## THE TASK
Take the lines below from the first through the one that contains "Z.land (Z.lor (Z.land" and copy them exactly.

[Records from a dataset]
------
(** ** Payload elements *)

Lemma payload_ie_ctl_untyped len id :
  Z.land (Z.lor (Z.land (as_u16 len) PAYLOAD_LEN_MASK) (as_u16 (Z.shiftl (Z.land id PAYLOAD_ID_MASK) PAYLOAD_ID_POS))) IE_TYPE = 0 ∧
  u16 (Z.lor (Z.land (as_u16 len) PAYLOAD_LEN_MASK) (as_u16 (Z.shiftl (Z.land id PAYLOAD_ID_MASK) PAYLOAD_ID_POS))).
Proof.
  unfold as_u16. change 0xFFFF with (Z.ones 16). change PAYLOAD_LEN_MASK with (Z.ones 11). change PAYLOAD_ID_MASK with (Z.ones 4).
  change PAYLOAD_ID_POS with 11. rewrite (Z.land_ones _ 11), (Z.land_ones id 4) by lia.
  pose proof (Z.mod_pos_bound (Z.land len (Z.ones 16)) (2 ^ 11) ltac:(lia)).
  pose proof (Z.mod_pos_bound id (2 ^ 4) ltac:(lia)).
  rewrite (land_ones_small (Z.shiftl _ 11) 16) by (rewrite ?Z.shiftl_mul_pow2; lia).
  rewrite Z.lor_comm, lor_shiftl_add by lia. split; [|unfold u16; lia].
  change IE_TYPE with (Z.shiftl 1 15). apply Z.bits_inj'. intros i Hi. rewrite Z.land_spec, Z.bits_0.
  destruct (decide (i < 15)); [rewrite Z.shiftl_spec_low by lia; apply andb_false_r|].
  match goal with |- Z.testbit ?x i && _ = _ => rewrite <- (Z.mod_small x (2 ^ 15)), Z.mod_pow2_bits_high by lia end.
  done.
Qed.

(** The bytes of a payload element, as [PayloadIE::encode] writes them. *)
Definition payload_ie_bytes (ie : PayloadIE) : list Z :=
  let '(id, c) := match ie with PayloadUndissected id c => (id, c) | PayloadTermination => (0xf, []) end in
  le_bytes 2 (Z.lor (Z.land (as_u16 (zlen c)) PAYLOAD_LEN_MASK)
                (as_u16 (Z.shiftl (Z.land id PAYLOAD_ID_MASK) PAYLOAD_ID_POS))) ++ c.
Definition payload_len_ok (ie : PayloadIE) : Prop :=
  match ie with PayloadUndissected _ c => zlen c ≤ PAYLOAD_LEN_MAX | PayloadTermination => True end.

Lemma PayloadIE_encode_writes ie : payload_len_ok ie → Writes (PayloadIE_encode ie) (payload_ie_bytes ie) tt.
Proof.
  intros Hie. apply (Writes_intro _ 2). intros old Ho. destruct ie as [id c|]; cbn in Hie.
  - unfold payload_ie_bytes. eexists. split; cycle 1.
    + unfold PayloadIE_encode. eapply Emits_bind.
      { eapply Emits_bind; [|by apply Emits_ret]. eapply Emits_consume; [apply encode_bytes_writes|unfold zlen; lia]. }
      cbn beta iota zeta. assert (E : zlen (old ++ c) - 2 = zlen c) by (rewrite zlen_app; unfold zlen; lia).
      rewrite E. eapply Emits_bind; [by apply Emits_cond, Z.leb_le|].
      eapply Emits_bind; [eapply Emits_front_consume; [apply encode_u16_be_writes, payload_ie_ctl_untyped|by rewrite length_le_bytes]|].
      apply Emits_ret. f_equal. rewrite !zlen_app, zlen_le_bytes. unfold zlen. lia.
    + room.
  - exists 0%nat. split; [done|]. apply (Emits_bind _ _ _ 0 old (2, 0xf) 0); [by apply Emits_ret|].
    apply (Emits_bind _ _ _ 0 old tt 0); [by apply Emits_cond|]. cbv beta zeta. rewrite <- (app_nil_r old).
    apply (Emits_bind _ _ _ 0 (payload_ie_bytes PayloadTermination) 2 0); [|by apply Emits_ret].
    apply Emits_front_consume with (a := tt); [|by rewrite length_le_bytes].
    apply encode_u16_be_writes. by vm_compute.
Qed.

(** No payload element that the encoder writes can be read back:
    [PayloadIE::encode] leaves the type bit of the control field clear, which
    [PayloadIE::decode] requires to be set, so that it rejects every element and
    the termination of the list, for every group and every content of admissible
    length. *)
Theorem payload_elements_rejected (ie : PayloadIE) (buf : list Z) :
  payload_len_ok ie → zlen (payload_ie_bytes ie) ≤ zlen buf →
  ∃ off frame, PayloadIE_encode ie buf = Ret (Done (off, tt), frame) ∧ PayloadIE_decode frame = Ret Error.
Proof.
  intros Hl Hb. do 2 eexists. split; [by apply PayloadIE_encode_writes|].
  unfold payload_ie_bytes. destruct (match ie with PayloadUndissected id c => (id, c) | PayloadTermination => (0xf, []) end) as [id c].
  destruct (payload_ie_ctl_untyped (zlen c) id) as [Ht Hu]. unfold PayloadIE_decode.
  rewrite <- app_assoc. erewrite (dec_bind_at _ _ _ _ [] _ _ _ (decode_u16_le_reads _ Hu)) by done.
  cbv beta iota zeta. rewrite to_be16_involutive by done. by rewrite Ht.
Qed.

Lemma payload_elements_rejected_witness :
  ∃ off frame, PayloadIE_encode (PayloadUndissected 1 [5; 6]) [0; 0; 0; 0; 0] = Ret (Done (off, tt), frame) ∧
    PayloadIE_decode frame = Ret Error.
Proof. apply payload_elements_rejected; [by vm_compute|by vm_compute]. Defined.

(** The same at the level of headers: a frame with one payload element, encoded
    without error, is rejected by the decoder. *)
Example payload_header_rejected :
  let h := mkHeader Data false false V2015 None None None None None None (replicate 5 HeaderTermination1) 0
             (PayloadUndissected 1 [5] :: replicate 4 PayloadTermination) 1 in
  ∃ frame, Header_encode h true (replicate 12 0) = Ret (Done (9, 4), frame) ∧ Header_decode true frame = Ret Error.
Proof. eexists. split; [by vm_compute|by vm_compute]. Qed.

(** The encoder accepts five header elements, the decoder stops at the fifth. *)
Example five_header_elements_rejected :
  let h := mkHeader Data false false V2015 None None None None None None (replicate 5 (HeaderUndissected 1 [])) 5
             (replicate 5 PayloadTermination) 0 in
  ∃ frame, Header_encode h true (replicate 20 0) = Ret (Done (14, 14), frame) ∧ Header_decode true frame = Ret Error.
Proof. eexists. split; [by vm_compute|by vm_compute]. Qed.

(** Header elements of a frame without payload are not terminated, and the
    decoder of the frame asks for more bytes. *)
Example unterminated_header_elements :
  let h := mkHeader Data false false V2015 None None None None None None
             (HeaderUndissected 1 [] :: replicate 4 HeaderTermination1) 1 (replicate 5 PayloadTermination) 0 in
  ∃ frame, Header_encode h false (replicate 4 0) = Ret (Done (4, 4), frame) ∧ Header_decode true frame = Ret (Needed 6).
Proof. eexists. split; [by vm_compute|by vm_compute]. Qed.

(** An element with content at the end of a buffer makes the encoder panic where
    the other formats report the bytes they need. *)
Example header_element_short_buffer : HeaderIE_encode (HeaderUndissected 1 [5]) [0] = Panic.
Proof. done. Qed.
------
## RESPONSE
(** ** Payload elements *)

Lemma payload_ie_ctl_untyped len id :
  Z.land (Z.lor (Z.land (as_u16 len) PAYLOAD_LEN_MASK) (as_u16 (Z.shiftl (Z.land id PAYLOAD_ID_MASK) PAYLOAD_ID_POS))) IE_TYPE = 0 ∧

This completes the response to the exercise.